It was supposed to be easy, a few googles, maybe a peer reviewed paper or two, and I would be able to answer the “Ask a Scientist” question “what is a Higgs boson?” Unfortunately — or fortunately, depending on how you look at it — answering that particular question became somewhat complicated, and entailed a little bit more effort than that.
To properly answer the question we have to establish some atomic background, briefly ask what mass is and talk a little bit about the world’s largest machine.
The idea that the universe is composed of discrete and tiny units of matter dates back to the ancient Greeks, who named these particles atomos, which roughly translates to “un-cut-able,” paying homage to the idea that atoms were the smallest unit of matter. This theory competed with others for several hundred years until an Englishman proposed atomic theory in the early 19th century and demonstrated that matter was indeed made up of tiny particles.
John Dalton, born in England, to a Quaker family in 1776, was one of the first modern scientists to propose a modern atomic theory, which he based on observations of gasses as they were heated or cooled. Radical at the time, Dalton proposed that all matter was made out of atoms, all atoms of a single element are the same, all elements are composed of unique atoms, atoms can combine to form chemical compounds and finally atoms cannot be created or divided into smaller particles.
Today we know that some of Dalton’s laws were flawed, for example; all the atoms of an element are not always identical, ions for instance are elemental atoms, which have different compositions, however Dalton’s laws provided a basic foundation on which modern chemistry is built.

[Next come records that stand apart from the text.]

(** X25.  An executor keeps the list it is given and does not copy it:
    two executors made from the same list see each other's appends, and so
    does whoever else holds the list.  Executors made without a list get a
    new empty list each, and appending to one leaves the other, and every
    list that existed before, as it was. *)
Theorem executor_shares_list h op :
  (∀ l ops, h !! l = Some ops →
     let '(ex1, h1) := ExecutorRef_init (Some l) h in
     let '(ex2, h2) := ExecutorRef_init (Some l) h1 in
     let h3 := append_ref ex1 op h2 in
     operators_of ex2 h3 = (ops ++ [op])%list
     ∧ h3 !! l = Some (ops ++ [op])%list
     ∧ size_ref ex2 h3 = S (size_ref ex2 h2))
  ∧ (let '(ex1, h1) := ExecutorRef_init None h in
     let '(ex2, h2) := ExecutorRef_init None h1 in
     let h3 := append_ref ex1 op h2 in
     operators_ref ex1 ≠ operators_ref ex2
     ∧ operators_of ex1 h3 = [op]
     ∧ operators_of ex2 h3 = []
     ∧ is_none_ref ex2 h3 = true
     ∧ ∀ l ops, h !! l = Some ops → h3 !! l = Some ops).
Proof.
  split.
  - intros l ops Hl. cbn. unfold operators_of, append_ref, size_ref, operators_of. cbn.
    unfold ListHeap in *. rewrite lookup_alter_eq, Hl. cbn. split; [done|]. split; [done|].
    rewrite length_app. cbn. lia.
  - cbn. unfold operators_of, append_ref, is_none_ref, operators_of. cbn.
    unfold ListHeap in *.
    set (l1 := fresh (dom h)).
    set (l2 := fresh (dom (<[l1 := []]> h))).
    assert (H1 : l1 ∉ dom h) by apply is_fresh.
    assert (H2 : l2 ∉ dom (<[l1 := @nil Op]> h)) by apply is_fresh.
    assert (Hne : l1 ≠ l2).
    { intros Heq. apply H2. rewrite <- Heq, dom_insert. set_solver. }
    split; [done|]. split; [|split; [|split]].
    + rewrite lookup_alter_eq, lookup_insert_ne, lookup_insert_eq by done. done.
    + rewrite lookup_alter_ne, lookup_insert_eq by done. done.
    + rewrite lookup_alter_ne, lookup_insert_eq by done. done.
    + intros l ops Hl.
      assert (l ≠ l1) by (intros ->; apply H1, elem_of_dom; eauto).
      assert (l ≠ l2).
      { intros ->. apply H2. rewrite dom_insert. apply elem_of_union_r, elem_of_dom.
        eauto. }
      by rewrite lookup_alter_ne, !lookup_insert_ne.
Qed.
(** * BatchMatMul: shape inference and gradient synthesis

    A shallow embedding of [caffe2/operators/batch_matmul_op.cc]: the
    tensor-inference function registered in the [BatchMatMul] operator
    schema and the gradient maker [GetBatchMatMulGradient].

    Conventions of the embedding.
    - C++ integers are [Z] with the conversions written out: [to_int]
      for a value stored in an [int] (32 bits, two's complement),
      [to_size_t] for a [size_t] (64 bits, unsigned) and [to_TIndex] for
      a [TIndex] ([int64_t]).
    - [std::vector] and protobuf repeated fields are lists; an access
      outside the range is undefined behaviour in the source and is the
      error [OutOfRange] here, kept apart from the failures that the source
      raises itself.
    - [CAFFE_ENFORCE*] failures are the error [EnforceNotMet], carrying the
      message given at the call site (the empty string when there is none).
    - [GetSingleArgument<int>] hands an argument out as an [int]; a stored
      value outside the range of [int] is the error [NotAnInt] here, kept
      apart in the same way. *)

From Stdlib Require Import ZArith String List Lia Bool.
From stdpp Require Import base list strings.

Local Open Scope string_scope.
Local Open Scope list_scope.
Local Open Scope Z_scope.

(** ** Errors *)

Inductive error : Type :=
| EnforceNotMet (msg : string)
| OutOfRange
| NotAnInt.

Inductive result (A : Type) : Type :=
| Ok (a : A)
| Err (e : error).

Arguments Ok {A} a.
Arguments Err {A} e.

Definition bind {A B : Type} (r : result A) (k : A -> result B) : result B :=
  match r with
  | Ok a => k a
  | Err e => Err e
  end.

Declare Scope result_scope.
Delimit Scope result_scope with result.
Notation "x <- r ;; k" := (bind r (fun x => k))
  (at level 100, r at next level, right associativity) : result_scope.
Local Open Scope result_scope.

Definition CAFFE_ENFORCE (cond : bool) (msg : string) : result unit :=
  if cond then Ok tt else Err (EnforceNotMet msg).

Definition is_ok {A : Type} (r : result A) : bool :=
  match r with Ok _ => true | Err _ => false end.

(** ** Machine integers *)

Definition wrap_signed (w : Z) (z : Z) : Z :=
  (z + 2 ^ (w - 1)) mod 2 ^ w - 2 ^ (w - 1).

(** Conversion to [int]. *)
Definition to_int (z : Z) : Z := wrap_signed 32 z.

(** Conversion to [TIndex], that is [int64_t]. *)
Definition to_TIndex (z : Z) : Z := wrap_signed 64 z.

(** Conversion to [size_t]. *)
Definition to_size_t (z : Z) : Z := z mod 2 ^ 64.

Definition is_int (z : Z) : Prop := - 2 ^ 31 <= z < 2 ^ 31.
Definition is_TIndex (z : Z) : Prop := - 2 ^ 63 <= z < 2 ^ 63.

Definition is_intb (z : Z) : bool := (- 2 ^ 31 <=? z) && (z <? 2 ^ 31).
Definition is_TIndexb (z : Z) : bool := (- 2 ^ 63 <=? z) && (z <? 2 ^ 63).

Arguments to_int : simpl never.
Arguments to_size_t : simpl never.
Arguments to_TIndex : simpl never.

(** C++ truth value of an integer. *)
Definition truthy (z : Z) : bool := negb (z =? 0).

(** ** Vectors *)

(** [v[i]] for reading. *)
Definition vec_get {A : Type} (v : list A) (i : Z) : result A :=
  if 0 <=? i then
    match v !! Z.to_nat i with
    | Some x => Ok x
    | None => Err OutOfRange
    end
  else Err OutOfRange.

Dalton viewed the atom as a solid particle, a theory that held for many years, until a New Zealander scientist named Ernest Rutherford started firing radiation at very thin sheets of gold foil. Rutherford noticed that a majority of the dense radioactive particles passed right through the foil, but occasionally a particle would be deflected, leading Rutherford to propose that atoms were composed mostly of empty space surrounding a dense, positively charged nucleus.
Rutherford’s discovery also indicated that atoms might not be discrete and indivisible units, but were composed of parts which were smaller than atoms themselves, or subatomic.
Today modern atomic theory proposes that atoms are composed of electrons orbiting around a dense nucleus, which is made up of neutrons and protons and orbited by electrons. Neutrons and protons can be further divided into particles called quarks, which are held together by gluons.
Modern atomic theories define four fundamental forces. They are: weak nuclear force, strong nuclear force, gravity and electromagnetism. These fundamental forces do things like hold atomic nuclei together, hold atoms together and hold you to the earth, and we understand them pretty well. However one question that is related to the fundamental forces that keeps modern scientists up at night is, “What is mass?”
Mass is a tricky concept mainly because we tend to use it interchangeably with the word weight, however, while related, the two terms are very different.
As a thought experiment, which illustrates the difference between mass and weight fairly well, imagine yourself here on Earth and on the moon. On the earth you might weigh 80 kg, while on the moon, since it is smaller than the Earth, and the force of gravity is weaker, you would only weigh 13.3kg. Paradoxically though, your mass would remain the same.
Removed from gravity — such as in outer space, an objects mass can still be detected. For example if you had an elephant and a mouse floating in space, it would require more force to move the elephant than the mouse. This is because the elephant has more atoms, and therefore more mass.
But what gives an atom mass? This is the question that has confounded scientists for decades, and no one has been able to give a scientifically supported answer yet.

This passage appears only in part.